(Data entries)
________

(** Who vouches for an identifier has certified a message with it. *)
Lemma vouched_certified {CL : CapnpLaws} arrived signer nd canonicalID id :
  (forall c c', sl c = sl c' -> decoder c = decoder c') ->
  node_ok signer hasher decoder incl arrived nd ->
  (forall b, published nd b -> within_limits b) ->
  vouched nd canonicalID -> decoder canonicalID = Ok id -> exists msg, certified nd id msg.
Proof.
  intros Hdec Hok Hlim (b & c & sig & (g & go & Hg & Hb) & (m & gsp & Eu & Er & Hw & Hi & _) & Hsl) Hid.
  assert (within_limits b) as Hl by (apply Hlim; by exists g, go).
  destruct (go_publication _ _ _ _ _ (nk_gos _ _ _ _ _ _ Hok g go Hg) Hb)
    as (pre & o & post & r & Hpre & Ho & Hrun).
  destruct (code_publication _ _ _ _ _ _ _ Hrun Ho)
    as [(gsp' & c' & msg & id' & sig' & Hc & Henc & Hcert)|(msg & id' & _ & Hmid & Henc)].
  - destruct (signature_gossip_read _ _ _ Henc Hl) as (m' & gsp2 & c2 & body & key & Eu' & Er' & _ & Hi' & Hc2 & _).
    assert (m' = m) as -> by congruence. assert (gsp2 = gsp) as -> by congruence.
    assert (c2 = c) as -> by congruence.
    destruct Hc as (_ & Hd' & Hmid & _ & Hv & h & Hh & ->).
    assert (id' = id) as ->.
    { assert (Ok id' = Ok id) as [= ->]; [|done]. rewrite <- Hd', <- Hid. apply Hdec. congruence. }
    exists msg. split; [split_and!; eauto|]. split; [done|]. exists g, go. split; [done|].
    destruct Hpre as [rest ->]. rewrite omap_app. set_solver.
  - destruct (data_gossip_read msg b id' Henc Hl Hmid) as (m' & gsp2 & ? & ? & ? & Eu' & Er' & Hw' & _).
    assert (m' = m) as -> by congruence. assert (gsp2 = gsp) as -> by congruence.
    rewrite Hw' in Hw. done.
Qed.
End published.

(** ** The network *)

Section network.
Context {I K S HT : Type} {MI : MessageID I} {PK : Crypto.PubKey K} {PL : PubKeyLaws K}
  {MO : MapOrder} {CP : Capnp} {SI : SignerI S} {HI : HasherI I HT}.
Context (hasher : HT) (decoder : slice -> res I) (incl : Includers K).

Abbreviation node := (node (I:=I) (K:=K)).
Abbreviation vouched := (vouched (I:=I) (K:=K)).

(** A node of the network: a machine with the broadcasting layer inside it.
    [m_delivers]: the gossips that a step hands to the layer. *)
Class NodeMachine (N L : Type) := {
  m_start : N;
  m_exec : S -> L -> N -> option N;
  m_view : N -> node;
  m_delivers : L -> list bytes;
}.

(** It refines the layer: its steps are steps of the layer. *)
Class NodeMachineLaws (N L : Type) `{!NodeMachine N L} : Prop := {
  view_start : m_view m_start = idle;
  exec_view : forall signer l n n', m_exec signer l n = Some n' ->
    exists ls, exec_nodes signer hasher decoder incl ls (m_view n) = Some (m_view n') /\
      forall g data, NSpawn g (Deliver data) ∈ ls -> data ∈ m_delivers l;
}.

Context {N L : Type} {NM : NodeMachine N L} {NL : NodeMachineLaws N L}.

(** The signers of the honest members, a node for each. *)
Context (honest : list S).
Implicit Type net : list N.

Definition identity (signer : S) : bytes := sl (ID signer).

Definition read_signature (data : bytes) : option (slice * Signature) :=
  match (m ← Unmarshal data; gsp ← gossipmsg.ReadRootGossip m;
         c ← gossipmsg.Id gsp; body ← gossipmsg.Signature_Signature gsp;
         key ← gossipmsg.Signature_Signer gsp;
         mret (gossipmsg.Which gsp, c, MkSignature body key)) with
  | Ok (w, c, sig) => if bool_decide (w = gossipmsg.Gossip_Which_signature) then Some (c, sig) else None
  | _ => None
  end.

Definition vouches (nd : node) (canonicalID : slice) : bool :=
  existsb (fun go => existsb (fun b =>
    match read_signature b with Some (c, _) => bool_decide (sl c = sl canonicalID) | None => false end)
    (gossips go.2)) (map_to_list (n_gos nd)).

(** What the adversary can deliver to the node of [verifier]: anything but a
    signature that verifies with the key of an honest member over bytes for
    which that member's node published no signature. *)
Definition authentic net (verifier : S) (data : bytes) : bool :=
  match read_signature data with
  | Some (c, sig) =>
      forallb (fun sn =>
        if bool_decide (sl (Signer sig) = identity sn.1) && is_Ok (Verify verifier (sl c) sig)
        then vouches (m_view sn.2) c else true) (zip honest net)
  | None => true
  end.

(** The node of the [i]th honest member takes a step. *)
Definition exec_net (il : nat * L) net : option (list N) :=
  let '(i, l) := il in
  signer ← honest !! i;
  n ← net !! i;
  if forallb (authentic net signer) (m_delivers l)
  then n' ← m_exec signer l n; Some (<[i := n']> net)
  else None.

Fixpoint exec_nets (ls : list (nat * L)) net : option (list N) :=
  match ls with
  | [] => Some net
  | l :: ls' => net' ← exec_net l net; exec_nets ls' net'
  end.

Definition net_runs (ls : list (nat * L)) net : Prop :=
  exec_nets ls (replicate (length honest) m_start) = Some net.

(** *** The invariant *)

Lemma read_signature_spec data c sig :
  read_signature data = Some (c, sig) <-> carries_signature data c sig.
Proof.
  unfold read_signature, carries_signature. split.
  - destruct (mbind _ _) as [[[w c'] sig']|e|w|w] eqn:H; [|done..].
    case_bool_decide as Hw; [|done]. intros [= -> ->].
    apply res_bind_Ok in H as (m & H1 & H). apply res_bind_Ok in H as (gsp & H2 & H).
    apply res_bind_Ok in H as (c0 & H3 & H). apply res_bind_Ok in H as (body & H4 & H).
    apply res_bind_Ok in H as (key & H5 & H).
    injection H as <- <- <-. exists m, gsp. by split_and!.
  - intros (m & gsp & E1 & E2 & E3 & E4 & E5 & E6). destruct sig as [body key]. simpl in *.
    rewrite E1. simpl. rewrite E2. simpl. rewrite E4. simpl. rewrite E5. simpl. rewrite E6. simpl.
    by rewrite E3.
Qed.

Lemma vouches_spec (nd : node) c : vouches nd c = true <-> vouched nd c.
Proof.
  unfold vouches. rewrite existsb_exists. split.
  - intros ([g go] & Hg%list_elem_of_In%elem_of_map_to_list & H).
    apply existsb_exists in H as (b & Hb%list_elem_of_In & H).
    destruct (read_signature b) as [[c' sig]|] eqn:Er; [|done].
    apply bool_decide_eq_true in H. exists b, c', sig. split; [by exists g, go|].
    split; [by apply read_signature_spec|done].
  - intros (b & c' & sig & (g & go & Hg & Hb) & Hc & Hsl). exists (g, go).
    split; [by apply list_elem_of_In, elem_of_map_to_list|].
    apply existsb_exists. exists b. split; [by apply list_elem_of_In|].
    apply read_signature_spec in Hc. rewrite Hc. by apply bool_decide_eq_true.
Qed.

(** A delivered signature of an honest member is vouched for by its node. *)
Lemma authentic_spec net verifier data c sig j signer n :
  authentic net verifier data = true -> carries_signature data c sig ->
  honest !! j = Some signer -> net !! j = Some n ->
  sl (Signer sig) = identity signer -> Verify verifier (sl c) sig = Ok tt ->
  vouched (m_view n) c.
Proof.
  unfold authentic. intros H Hc%read_signature_spec Hj Hn Hid Hv. rewrite Hc in H.
  apply vouches_spec. rewrite forallb_forall in H. specialize (H (signer, n)). simpl in H.
  rewrite bool_decide_eq_true_2, Hv in H by done. apply H, list_elem_of_In.
  apply list_elem_of_lookup. exists j. by rewrite lookup_zip_with, Hj, Hn.
Qed.

Definition net_le net net' : Prop :=
  Forall2 (fun n n' => gos_le (m_view n) (m_view n')) net net'.

#[export] Instance net_le_preorder : PreOrder net_le.
Proof.
  split.
  - intros net. apply Forall2_same_length_lookup_2; [done|]. by intros i x y Hx Hy; simplify_eq.
  - intros n1 n2 n3 H12. revert n3.
    induction H12 as [|x y l l' Hx _ IH]; intros n3 H23; inversion H23; subst; constructor.
    + by etransitivity.
    + by apply IH.
Qed.
(** Every honest signer of a certificate has its block. *)
Lemma honest_signers_available ls net num cert :
  net_runs honest ls net -> readable net -> net_certificate net num cert ->
  wf_cert (includers incl) cert /\
  forall b, b ∈ signers cert -> b ∈ honest_keys honest ->
    available_at net b (sha256 (sl (msgData (cert_msg cert)))).
Proof.
  intros Hr Hread Hc.
  destruct (certificate_witnesses NewHasher decode_id incl honest fresh decode_bytes ls net num cert
    Hr Hread Hc) as (Hw & id & Hid & Hwit).
  split; [done|]. intros b Hb Hh.
  destruct (Hwit b Hb Hh) as (j & signer & f & id' & msg & Hj & Eid & Hf & _ & Hstr & Hcert).
  exists j, signer, f. split_and!; [done..|].
  destruct Hid as (_ & _ & _ & [= Hhash]). rewrite Hhash.
  assert (sl (hash id') = sl (hash id)) as <- by (by apply sprintf_X_inj).
  eapply certified_available; [|exact Hcert].
  eapply Forall_lookup_1; [by eapply net_full_ok|exact Hf].
Qed.

(** C2: A completed certificate makes its block available: when at most a third
    of the stake is faulty, honest members with more than a third of the stake
    each have a block of the certificate's hash, and got every batch of it
    from their pools, except batches the pool reported deleted. *)
Theorem certified_block_is_available ls net num cert :
  net_runs honest ls net -> readable net -> NoDup (honest_keys honest) ->
  3 * faulty_stake incl honest <= total (includers incl) ->
  net_certificate net num cert -> cert_completed cert = true ->
  exists bs, NoDup bs /\ total (includers incl) < 3 * sumZ (stake_of (includers incl)) bs /\
    forall b, b ∈ bs -> available_at net b (sha256 (sl (msgData (cert_msg cert)))).
Proof.
  intros Hr Hread Hnd Hfaulty Hc Hcomp.
  destruct (honest_signers_available ls net num cert Hr Hread Hc) as [Hw Hav].
  exists (filter (fun b => b ∈ honest_keys honest) (signers cert)).
  split_and!; [apply NoDup_filter, Hw|by apply honest_signers|].
  intros b [Hh Hb]%list_elem_of_filter. by apply Hav.
Qed.
End available.

(** ** An execution

    Nodes 1, 2 and 3 of four members of equal stake, the fourth is faulty.
    Each has the batch in its pool, certifies member 1's block of round 7 with
    this batch and publishes its signature; the three signatures are delivered
    to node 1. *)
Module Executions.
Import QuorumProps.Sample GossipProps.Executions SystemProps.Executions.

Abbreviation Full := (full (K:=ed25519.PublicKey)).
#[local] Existing Instance ed25519.PublicKey_PubKey.
#[local] Instance machine : NodeMachine (S:=local.Signer ed25519.PrivateKey ed25519.PublicKey) Full full_label :=
  blocks_machine four.

Definition members : list (local.Signer ed25519.PrivateKey ed25519.PublicKey) :=
  [node_of x01; node_of x02; node_of x03].

Definition batch : Batch := MemPool.Executions.sample.

Definition stocked_data : bytes :=
  ok_or [] (Block_MarshalBinary (CP:=ToyCapnp.toy) (NewBlock 7 (Bytes (ToyEd25519.key_of x01)) [batch] [])).
Definition stocked_id : blockID := MkBlockID 7 (Bytes (ToyEd25519.key_of x01)) (Some (sha256 stocked_data)).
Definition stocked : Message blockID := MkMessage (Some stocked_id) (Some stocked_data).
Definition stocked_gossip : bytes := ok_or [] (encoded (data_gossip stocked)).
Definition stocked_encoding : bytes :=
  ok_or [] (mid_MarshalBinary (MessageID:=@blockID_MessageID ToyCapnp.toy) stocked_id).
Definition stocked_signature (b : byte) : Signature :=
  ok_or (MkSignature None None) (Sign (node_of b) stocked_encoding).
Definition stocked_signature_gossip (b : byte) : bytes :=
  ok_or [] (encoded (signature_gossip (Some stocked_encoding) (stocked_signature b))).

(** Node [i], of member [b], opens round 7, gets the batch and the block, and
    certifies it. *)
Definition certify_at (i : nat) (b : byte) : list (nat * full_label) :=
  map (pair i) (
    FPool (LPush batch 0) ::
    map FNode ([NSpawn 0 (Produce (message_by b b)); NEnv 0 VOk] ++
               [NSpawn 1 (Deliver stocked_gossip); NEnv 1 (VRound 0)] ++ perform 1 1) ++
    [FCertify 1; FPull 1 0; FPulled 1; FDone 1; FNode (NEnv 1 VOk)]).

Definition certified_everywhere : list (nat * full_label) :=
  certify_at 0 x01 ++ certify_at 1 x02 ++ certify_at 2 x03.

Definition signed_at_first : list (nat * full_label) :=
  map (fun l => (0%nat, FNode l))
    (receive_signature 2 (stocked_signature_gossip x01) ++
     receive_signature 3 (stocked_signature_gossip x02) ++
     receive_signature 4 (stocked_signature_gossip x03)).

Definition history := certified_everywhere ++ signed_at_first.

Definition final_net : option (list Full) :=
  exec_nets (NM:=machine) members history (replicate 3 (full_start (K:=ed25519.PublicKey))).

Definition stocked_cert : certificate blockID :=
  MkCertificate stocked (map stocked_signature [x01; x02; x03]) 3 true.

Definition first_cert (net : list Full) : option (Z * certificate blockID) :=
  (fun f => first_round (f_node f)) <$> net !! 0%nat.
(* ===== verification/Deployment.v ===== *)
(** A deployment: every node computes its includer set from its connections
    ([Bootstrap.v]), and the nodes run the network ([Availability.v]) over
    these sets. *)

From S2P Require Import Prelude Prog Sha256 Crypto CryptoInstance Capnp CapnpInstance Rebro Bapl Block Includers Quorum Bootstrap Dag GossipProps System SystemProps Network Availability.
From Stdlib Require Import Sorting.Sorted.

Section deployment.
Context {ED : Ed25519} {MO : MapOrder} {CP : Capnp} {CL : CapnpLaws} {S : Type} {SI : SignerI S}.

(** The keys of all members, and the honest ones' signers.  Each honest node has
    its own peerstore, lists its peers in its own order, and computes its set
    from its key and its peers'. *)
Context (keys : list bytes) (honest : list S).
Context {P W : Type} (store : nat -> P -> option W) (Raw : W -> res bytes).
Context (self : nat -> ed25519.PublicKey) (peers : nat -> list P).

(** The node is connected to all other members. *)
Definition joined (i : nat) (signer : S) : Prop :=
  NewService_key (identity signer) = Ok (self i) /\
  exists ks, Forall2 (knows (store i) Raw) (peers i) ks /\ identity signer :: ks ≡ₚ keys.

Definition includers_of (i : nat) : res (Includers ed25519.PublicKey) :=
  GetMembers (store i) Raw (self i) (peers i).

Context (distinct : NoDup keys) (sized : forall k, k ∈ keys -> length k = 32%nat).
Context (bounded : defaultStake * Z.of_nat (length keys) <= MaxStake).
Context (all_joined : forall i signer, honest !! i = Some signer -> joined i signer).

(** All honest nodes compute the same set: of the members, with equal stakes. *)
Lemma common_set : exists incl, fresh_includers incl /\
  (forall i signer, honest !! i = Some signer -> includers_of i = Ok incl) /\
  total (includers incl) = defaultStake * Z.of_nat (length keys) /\
  forall k, k ∈ keys -> stake_of (includers incl) k = defaultStake.
Proof using distinct sized bounded all_joined.
  destruct (sort_less_sorted (map entry_of keys) []) as (l & _ & Hp & Hs);
    [constructor|apply entries_valid|constructor|]. cbn [app] in Hp.
  assert (valid l) as Hv by (unfold valid; rewrite Hp; apply entries_valid).
  assert (total l = defaultStake * Z.of_nat (length keys)) as Ht.
  { rewrite <- entries_total. unfold total. by apply sumZ_perm. }
  exists (MkIncluders l 0). split_and!; [split_and!; [done|cbn [includers]; rewrite Ht; exact bounded|done]| |done|].
  - intros i signer Hi. destruct (all_joined i signer Hi) as (Hself & ks & Hks & Hperm).
    unfold includers_of.
    destruct (GetMembers_set (store i) Raw _ _ _ _ Hself Hks) as (l' & -> & Hp' & Hs').
    do 2 f_equal. apply sorted_unique; [|rewrite Hp'|done..].
    + rewrite Hp, Hp'. by apply fmap_Permutation.
    + rewrite entry_keys. by rewrite Hperm.
  - intros k Hk. apply (entries_stake l keys); auto.
Qed.

(** Members hold a stake each. *)
Lemma members_stake incl bs :
  (forall k, k ∈ keys -> stake_of (includers incl) k = defaultStake) -> (forall b, b ∈ bs -> b ∈ keys) ->
  sumZ (stake_of (includers incl)) bs = defaultStake * Z.of_nat (length bs).
Proof.
  intros Hst. induction bs as [|b bs IH]; intros Hb; [done|].
  rewrite sumZ_cons, IH by set_solver. rewrite Hst by set_solver. cbn [length]. lia.
Qed.

(** C5: Nodes that are all connected and started from distinct keys agree on the
    includer set; and when at most a third of the members are not honest,
    whatever block completes a certificate at any honest node is available at
    more than a third of the members, all honest: each has the block and got
    its batches from its pool, except batches reported deleted. *)
Theorem deployed_network_makes_blocks_available :
  exists incl, fresh_includers incl /\
    (forall i signer, honest !! i = Some signer -> includers_of i = Ok incl) /\
    forall ls (net : list (full (K:=ed25519.PublicKey))) num cert,
      net_runs (NM:=blocks_machine incl) honest ls net -> readable (NM:=blocks_machine incl) net ->
      NoDup (honest_keys honest) -> 3 * (Z.of_nat (length keys) - Z.of_nat (length honest)) <= Z.of_nat (length keys) ->
      net_certificate (NM:=blocks_machine incl) net num cert -> cert_completed cert = true ->
      exists bs, NoDup bs /\ Z.of_nat (length keys) < 3 * Z.of_nat (length bs) /\
        forall b, b ∈ bs -> b ∈ keys /\
          available_at honest net b (sha256 (sl (msgData (cert_msg cert)))).
Proof using CL distinct sized bounded all_joined.
  destruct common_set as (incl & Hf & Hset & Ht & Hst). exists incl. split; [done|]. split; [done|].
  intros ls net num cert Hr Hread Hnd Hfaulty Hc Hcomp.
  destruct (honest_signers_available incl Hf honest ls net num cert Hr Hread Hc) as [Hw Hav].
  assert (forall b, b ∈ honest_keys honest -> b ∈ keys) as Hkeys.
  { intros b (signer & -> & (i & Hi)%list_elem_of_lookup)%list_elem_of_fmap.
    destruct (all_joined i signer Hi) as (_ & ks & _ & <-). by left. }
  set (bs := filter (fun b => b ∈ honest_keys honest) (signers cert)).
  assert (forall b, b ∈ bs -> b ∈ keys) as Hbs
    by (intros b [Hh _]%list_elem_of_filter; by apply Hkeys).
  exists bs. split_and!; [apply NoDup_filter, Hw| |].
  - pose proof (honest_signers incl honest Hf cert Hnd) as H. unfold faulty_stake in H.
    rewrite (members_stake incl (honest_keys honest) Hst Hkeys), Ht in H.
    change (filter _ (signers cert)) with bs in H. rewrite (members_stake incl bs Hst Hbs) in H. unfold honest_keys in H. rewrite length_map in H.
    unfold defaultStake in H. specialize (H ltac:(lia) Hw Hcomp). lia.
  - intros b Hb. split; [by apply Hbs|]. apply list_elem_of_filter in Hb as [Hh Hb]. by apply Hav.
Qed.
End deployment.

(** ** A deployment

    Members 1 to 4; nodes 1, 2 and 3 are honest. *)
Module Executions.
Import GossipProps.Executions Bootstrap.Executions Availability.Executions.
#[local] Existing Instance ToyCapnp.toy.
#[local] Existing Instance ToyCapnp.toy_laws.
#[local] Existing Instance sorted_order.

Definition all_keys : list bytes := map key [x01; x02; x03; x04].
Definition self_of (i : nat) : ed25519.PublicKey := self (nth i [x01; x02; x03] x04).
Definition peers_of (i : nat) : list byte :=
  match i with
  | 0%nat => [x04; x02; x03]
  | 1%nat => [x01; x03; x04]
  | _ => [x02; x04; x01]
  end.

Lemma nodes_joined i signer :
  members !! i = Some signer -> joined all_keys (fun _ => Bootstrap.Executions.store) raw self_of peers_of i signer.
Proof.
  intros Hi. destruct i as [|[|[|i]]]; try discriminate Hi; injection Hi as <-; (split; [reflexivity|]).
  - exists (map key [x04; x02; x03]). split; [repeat constructor; apply knows_key|].
    apply (bool_decide_unpack _). vm_compute. exact Logic.I.
  - exists (map key [x01; x03; x04]). split; [repeat constructor; apply knows_key|].
    apply (bool_decide_unpack _). vm_compute. exact Logic.I.
  - exists (map key [x02; x04; x01]). split; [repeat constructor; apply knows_key|].
    apply (bool_decide_unpack _). vm_compute. exact Logic.I.
Qed.

Lemma deployed_network_makes_blocks_available_witness :
  exists incl, fresh_includers incl /\
    forall i signer, members !! i = Some signer ->
      includers_of (fun _ => Bootstrap.Executions.store) raw self_of peers_of i = Ok incl.
Proof.
  destruct (deployed_network_makes_blocks_available (CP:=ToyCapnp.toy) all_keys members
    (fun _ => Bootstrap.Executions.store) raw self_of peers_of) as (incl & Hf & Hset & _).
  - apply (bool_decide_unpack _). vm_compute. exact Logic.I.
  - intros k (b & -> & _)%list_elem_of_fmap. apply repeat_length.
  - vm_compute. discriminate.
  - exact nodes_joined.
  - exists incl. split; [exact Hf|exact Hset].
Defined.
End Executions.
(* ===== verification/Managed.v ===== *)
(** A whole node with its round manager: when the broadcasting layer asks for a
    round, a method of the manager ([Manager.v]) runs as a goroutine of its own,
    interleaved with those of the other requests; what it returns answers the
    request, and its calls of [Round.Stop] and [Round.Finalize] are calls of
    the node's rounds.  [StartRound] allocates the round in the step that
    starts it.  The rest of the node is that of [ChainNode.v], which is inside,
    so what was proved of nodes whose manager is only assumed to answer with
    rounds of the number that was asked for holds of this one. *)

From S2P Require Import Prelude Prog Sha256 Crypto CryptoInstance Capnp CapnpInstance Rebro Bapl Subs MemPool Block Includers Manager Issued Quorum QuorumProps Round RoundConc RoundInv RoundQuorum Provenance RoundProps RoundStop Gossip System SystemInv Dag GossipProps SystemProps DagProps Network Availability DagSystem ChainNode.

(** ** The state *)

Section managed.
Context {K S : Type} {PK : Crypto.PubKey K} {PL : PubKeyLaws K} {MO : MapOrder} {CP : Capnp}
  {CL : CapnpLaws} {SI : SignerI S}.
Context (incl : Includers K) (fresh : fresh_includers incl) (self : S -> K).

Abbreviation chained := (chained (K:=K)).
Abbreviation node := (System.node (I:=blockID) (K:=K)).
Abbreviation layer_step signer := (exec_node signer NewHasher decode_id incl).
Abbreviation E := (broE blockID (Quorum blockID K) (option (Certificate (I:=blockID) (Q:=Quorum blockID K)))).
Implicit Types (nd : node) (m : Manager.sys) (cd : chained).

#[local] Instance chain_machine : NodeMachine (S:=S) chained chained_label := chained_machine incl self.

(** [d_wait]: the goroutine of the manager that serves the request of a
    goroutine of the layer.  [d_busy]: the caller of a round's method that a
    goroutine of the manager is. *)
Record managed := MkManaged {
  d_node : chained;
  d_mgr : Manager.sys;
  d_wait : gmap nat nat;
  d_busy : gmap nat nat;
}.
Implicit Type md : managed.

Definition layer md : node := f_node (c_full (d_node md)).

________

## [WHAT IS NEEDED]
From the entries above, copy every line containing the word "verifier".

## [RESULT FOR THIS EXERCISE]
(** What the adversary can deliver to the node of [verifier]: anything but a
Definition authentic net (verifier : S) (data : bytes) : bool :=
        if bool_decide (sl (Signer sig) = identity sn.1) && is_Ok (Verify verifier (sl c) sig)
Lemma authentic_spec net verifier data c sig j signer n :
  authentic net verifier data = true -> carries_signature data c sig ->
  sl (Signer sig) = identity signer -> Verify verifier (sl c) sig = Ok tt ->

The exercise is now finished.